3. Nello STADIO RELIGIOSO vi è la figura di Abramo, perché? Abramo rappresenta la scelta della vita
religiosa ma è una religione vista come scandalo e paradosso. Abramo decide di ascoltare la parola di
Dio e sono tante le scelte che è costretto a fare per se stesso e per il suo popolo (infatti in realtà
l’angoscia di Abramo nasce già dal fatto che deve guidare questo popolo ma è l’unico a credere in Dio)
e queste scelte portano l’angoscia e la disperazione (lo abbiamo visto anche nel film). Una tra le tante
scelte è quella di dover dare al faraone sua moglie Sara per ottenere in Egitto la terra per il suo popolo
(la ottiene con la bugia perché in realtà non dice che Sara è sua moglie ma dice che è sua sorella,
perché altrimenti non sarebbe stato accolto), quindi c’è la disperazione, l’angoscia di un uomo che ama
profondamente la moglie ma che deve cederla al faraone immaginando che ella diventerà una delle
tante concubine. La religione è scandalosa perché ti mette davanti a delle scelte dolorose ed è
paradosso perché Dio chiede ad Abramo di sacrificare suo figlio Isacco per provare la sua fede, figlio
che era riuscito ad avere dopo tanti anni poiché Sara non riusciva ad avere figli (qui c’è un altro
paradosso perché Sara che non riesce ad avere figli è l’ostetrica che fa nascere i bambini della sua
tribù). Ecco quindi ancora la disperazione di Abramo: avere fede in Dio o sacrificare il figlio? Qual è la
scelta giusta? Abramo sceglie di avere fede in Dio che lo ferma prima di sacrificare il figlio e lo sceglie
come profeta. Dunque la vita religiosa ci permette di trovare la soluzione alla disperazione e
all’angoscia come Abramo che decide di avere fede in Dio. Comunque dobbiamo notare che se
analizziamo la vita di Abramo e le scelte che deve fare si può dire che la religione è paradosso. Inoltre
per Kierkegaard la vita religiosa non significa avere la vocazione e diventare parte integrante della
chiesa; Kierkegaard condanna la chiesa danese per la sua struttura e le sue caratteristiche, addirittura
verrà scomunicato dalla chiesa danese. Egli infatti sostiene che la chiesa ha attuato una dottrina la
quale non è altro che una speculazione teologica, infatti secondo Kierkegaard c'è quello che viene
chiamato l'ateismo cristiano. La vita religiosa significa affidarsi a Dio, a Cristo ma in maniera
personale, cioè il rapporto del singolo individuo con Dio è singolare, non avviene attraverso
intermediazioni, ecco perché in “Timore e tremore” parliamo della figura di Abramo: egli rappresenta
colui che parla con Dio e lo ascolta, Abramo non sceglie Dio ma si mette nelle condizioni di essere scelto
da Dio (ricordiamo che con il cristianesimo parliamo sempre solo di verità, di ascolto, MAI di presenza,
questo perché la filosofia cristiana è una filosofia dell’ascolto, noi ascoltiamo la parola di Dio, non
vediamo nulla).

 In conclusione se andiamo ad osservare i nuclei fondanti della filosofa Kierkegaardiana abbiamo:


1. Il tema della scelta quindi la singolarità, il concetto di singolo rispetto alla specie
2. Come conseguenza della scelta, ricordiamo allora la libertà e quindi la possibilità, perché ho
appunto la possibilità di scegliere e sono libero di poter fare questa scelta. Ma la libertà è anche
sinonimo di responsabilità di fronte alla scelta tra bene e male e cioè genere poi l’angoscia (dolore
legato al rapporto con l’esterno) e la disperazione (dolore interno).

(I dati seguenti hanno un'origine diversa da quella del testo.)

Definition import_backup (random random' random'' : option (bytes * bytes))
    (destination backup_path backup_password wallet_password : bytes)
    (expected_identity : NetworkIdentity) (kdf : KdfParameters) : fs unit :=
  let! present := exists_at destination in
  raise (fail_if present StErr.AlreadyExists) ;;;
  let! encoded := read_file backup_path MAX_BACKUP_BYTES in
  let! '(state, plan) := raise (read_backup encoded backup_password expected_identity) in
  let staging := import_staging_path destination in
  let! present := exists_at staging in
  raise (fail_if present StErr.IncompleteGeneration) ;;;
  or_clean_up (create_directory random random' staging state wallet_password kdf) (remove_dir_all staging) ;;;
  or_clean_up
    (match plan with
     | Some plan => inside staging (save_rescan_plan random'' state plan wallet_password kdf)
     | None => mret tt
     end ;;;
     rename_directory staging destination ;;;
     sync_parent)
    (remove_dir_all staging) ;;;
  open_directory destination.
End backups.

(** ** Lemmas: a new directory *)

Section initial.
Context {code : CryptoCode} {json : StateCode} {claws : CryptoLaws code} {slaws : StateLaws json}.
Context (password : bytes) (s : WalletState).
Context (Hvalid : WalletState_validate s = Ok tt) (Htyped : typed_state s).
Implicit Types (d : Disk).
Let m : WalletMetadata := WalletMetadata_from_state s.
Let always (d : Disk) : Prop := True.

Lemma fresh_same : same_wallet s.(ws_generation) m s = true.
Proof using. by apply same_wallet_spec. Qed.

Lemma triple_skip {A B} (P : Disk -> Prop) (x : io A) (k : A -> io B) R :
  keeps P x -> (forall a, triple P (k a) R always) -> triple P (mthen x k) R always.
Proof using. intros Hx Hk. by apply triple_keep. Qed.

Definition unauthenticated d : Prop := root_file AUTHENTICATION_FILE d = None.
Lemma triple_write_initial random kdf :
  triple unauthenticated (write_generation random s password kdf CompactV2)
    (fun _ d => unauthenticated d /\ staged password m s d) always.
Proof using Hvalid claws slaws.
  unfold write_generation, sync_directory, rename_generation_dir.
  do 4 (apply triple_skip; [first [by apply keeps_look|by apply keeps_exists|by apply keeps_lift|by apply keeps_act]|intros ?]).
  apply triple_lift_bind; [done|]. intros b Hb. apply triple_lift_bind; [done|]. intros _ He%fail_if_Ok.
  do 2 (apply triple_skip; [by apply keeps_act|intros ?]).
  apply (triple_bind _ _ _ _ (fun _ d => unauthenticated d /\ staged password m s d)).
  - apply triple_skip; [apply keeps_look|intros ?]. apply triple_act; [|done..].
    intros d Hd. split; [exact Hd|]. exists b. split; [unfold state_file; simpl; by rewrite lookup_insert_eq|].
    split; [exact He|]. eapply generation_bytes_open; [exact Hb|exact Hvalid|apply fresh_same].
  - intros ?. by apply triple_act.
Qed.

Lemma triple_authenticator random kdf :
  triple (fun d => unauthenticated d /\ staged password m s d) (write_authenticator random password m kdf)
    (fun _ d => staged password m s d /\ exists b e, root_file AUTHENTICATION_FILE d = Some b /\ auxiliary b
       /\ decode b = Ok e /\ open e password (auth_ctx m) = Ok AUTHENTICATION_PLAINTEXT) always.
Proof using claws.
  unfold write_authenticator.
  apply (triple_bind _ _ _ _ (fun b d => b = false /\ unauthenticated d /\ staged password m s d)).
  { apply triple_exists; [|auto]. intros d [Hd Hs]. unfold has_file. unfold unauthenticated, root_file in Hd.
    by rewrite Hd. }
  intros b. destruct b; [by intros w w' r _ [? _]|].
  apply triple_lift_bind; [done|]. intros e He. apply triple_lift_bind; [done|]. intros encoded Hen.
  destruct (seal _ _ _ _ _) as [e'|] eqn:Hs; simpl in He; [|done]. injection He as ->.
  destruct (encode e) as [b'|] eqn:Henc; simpl in Hen; [|done]. injection Hen as ->.
  assert (Hk : known_version ENVELOPE_VERSION) by by left.
  destruct (seal_good_header _ _ _ _ _ _ _ Hk Hs) as (Hg & Hver & Hlen).
  destruct (decode_encoded e encoded Hg) as (Hd & _); [by rewrite Hver|done|].
  apply triple_atomic_write; [|done..]. intros Hb d (_ & _ & Hst). split; [exact Hst|].
  exists encoded, e. unfold root_file. simpl. rewrite lookup_insert_eq. split; [done|]. split; [exact Hb|].
  split; [exact Hd|]. by eapply open_sealed.
Qed.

Quindi possiamo dire che le categorie dell’esistenza sono la singolarità e la possibilità.

Lettura su che cos’è la disperazione per Spinoza: “La disperazione è tristezza nata dall’idea di una cosa
futura o passata riguardo alla quale è stata tolta ogni causa di dubbio”. Spesso disperazione e angoscia
sono legate al passato e al futuro quindi dobbiamo cercare di allontanarci da questi sentimenti che ci
riportano al vissuto appunto del passato e a quello che sarà il futuro.